Task to carry out: Where "destruct" occurs in a line of the entries below, copy that line.
-*-*-
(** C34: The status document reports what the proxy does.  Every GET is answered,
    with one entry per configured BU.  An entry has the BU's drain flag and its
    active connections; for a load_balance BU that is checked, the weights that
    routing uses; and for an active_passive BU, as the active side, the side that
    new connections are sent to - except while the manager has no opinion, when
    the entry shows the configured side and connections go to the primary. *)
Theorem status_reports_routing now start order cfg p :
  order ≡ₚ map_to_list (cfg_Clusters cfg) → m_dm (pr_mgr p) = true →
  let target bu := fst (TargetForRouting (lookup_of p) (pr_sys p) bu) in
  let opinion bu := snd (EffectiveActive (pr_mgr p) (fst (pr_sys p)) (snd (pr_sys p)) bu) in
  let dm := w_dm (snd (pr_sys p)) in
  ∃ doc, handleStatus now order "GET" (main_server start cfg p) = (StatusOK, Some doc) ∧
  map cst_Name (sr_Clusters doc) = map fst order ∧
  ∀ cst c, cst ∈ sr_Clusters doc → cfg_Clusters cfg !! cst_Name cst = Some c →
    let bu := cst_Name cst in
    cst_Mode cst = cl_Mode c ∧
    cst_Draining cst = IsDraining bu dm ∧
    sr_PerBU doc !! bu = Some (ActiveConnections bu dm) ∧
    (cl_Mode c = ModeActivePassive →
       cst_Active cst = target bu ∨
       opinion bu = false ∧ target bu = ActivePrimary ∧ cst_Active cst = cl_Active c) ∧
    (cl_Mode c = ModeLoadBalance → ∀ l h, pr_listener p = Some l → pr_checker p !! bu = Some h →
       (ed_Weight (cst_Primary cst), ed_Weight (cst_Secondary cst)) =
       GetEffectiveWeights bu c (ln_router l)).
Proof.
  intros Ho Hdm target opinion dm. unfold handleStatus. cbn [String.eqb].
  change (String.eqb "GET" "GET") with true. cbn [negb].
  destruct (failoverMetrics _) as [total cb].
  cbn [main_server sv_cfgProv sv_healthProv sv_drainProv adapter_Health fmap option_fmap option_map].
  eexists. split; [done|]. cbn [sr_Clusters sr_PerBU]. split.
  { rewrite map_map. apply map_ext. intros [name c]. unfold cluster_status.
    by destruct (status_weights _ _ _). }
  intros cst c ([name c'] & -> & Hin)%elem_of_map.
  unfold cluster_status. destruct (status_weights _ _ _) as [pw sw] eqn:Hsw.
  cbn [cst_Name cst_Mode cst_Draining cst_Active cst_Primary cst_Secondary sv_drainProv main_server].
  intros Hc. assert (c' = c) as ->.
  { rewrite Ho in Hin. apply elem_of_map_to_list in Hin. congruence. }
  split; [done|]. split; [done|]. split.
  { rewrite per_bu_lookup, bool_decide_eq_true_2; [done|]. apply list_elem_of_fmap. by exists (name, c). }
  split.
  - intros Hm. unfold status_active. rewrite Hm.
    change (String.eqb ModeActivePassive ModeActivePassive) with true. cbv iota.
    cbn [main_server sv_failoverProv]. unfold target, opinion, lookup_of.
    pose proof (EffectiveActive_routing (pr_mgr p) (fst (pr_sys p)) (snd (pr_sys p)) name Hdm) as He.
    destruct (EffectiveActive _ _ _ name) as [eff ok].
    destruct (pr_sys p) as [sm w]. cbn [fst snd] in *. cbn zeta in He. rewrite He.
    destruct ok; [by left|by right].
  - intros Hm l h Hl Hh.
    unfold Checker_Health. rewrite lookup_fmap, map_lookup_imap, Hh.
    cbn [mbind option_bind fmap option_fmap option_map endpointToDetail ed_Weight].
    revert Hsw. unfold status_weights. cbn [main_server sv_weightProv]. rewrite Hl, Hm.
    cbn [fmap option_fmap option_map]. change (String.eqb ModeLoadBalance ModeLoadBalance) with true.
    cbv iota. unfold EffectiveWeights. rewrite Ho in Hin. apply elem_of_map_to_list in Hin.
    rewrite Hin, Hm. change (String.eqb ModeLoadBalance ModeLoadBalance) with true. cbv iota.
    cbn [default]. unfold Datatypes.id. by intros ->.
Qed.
-*-*-
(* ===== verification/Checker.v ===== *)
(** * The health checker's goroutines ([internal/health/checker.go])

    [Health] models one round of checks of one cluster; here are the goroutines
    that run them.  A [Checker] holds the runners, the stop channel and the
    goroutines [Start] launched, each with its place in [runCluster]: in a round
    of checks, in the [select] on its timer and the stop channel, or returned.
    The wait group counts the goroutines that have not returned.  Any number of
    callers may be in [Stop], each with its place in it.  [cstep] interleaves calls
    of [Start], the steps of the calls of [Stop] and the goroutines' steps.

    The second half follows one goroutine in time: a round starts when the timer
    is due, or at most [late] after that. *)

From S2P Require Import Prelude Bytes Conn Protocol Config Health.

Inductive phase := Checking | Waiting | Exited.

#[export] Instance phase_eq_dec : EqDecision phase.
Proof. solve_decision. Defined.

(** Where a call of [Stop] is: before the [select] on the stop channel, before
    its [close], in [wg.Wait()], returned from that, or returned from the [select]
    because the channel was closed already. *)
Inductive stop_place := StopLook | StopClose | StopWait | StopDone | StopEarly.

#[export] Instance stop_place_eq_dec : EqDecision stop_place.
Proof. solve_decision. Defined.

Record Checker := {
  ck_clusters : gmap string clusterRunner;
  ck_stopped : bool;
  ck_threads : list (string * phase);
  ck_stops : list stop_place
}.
-*-*-
Exercise output:
  destruct (failoverMetrics _) as [total cb].
    by destruct (status_weights _ _ _). }
  unfold cluster_status. destruct (status_weights _ _ _) as [pw sw] eqn:Hsw.
    destruct (EffectiveActive _ _ _ name) as [eff ok].
    destruct (pr_sys p) as [sm w]. cbn [fst snd] in *. cbn zeta in He. rewrite He.
    destruct ok; [by left|by right].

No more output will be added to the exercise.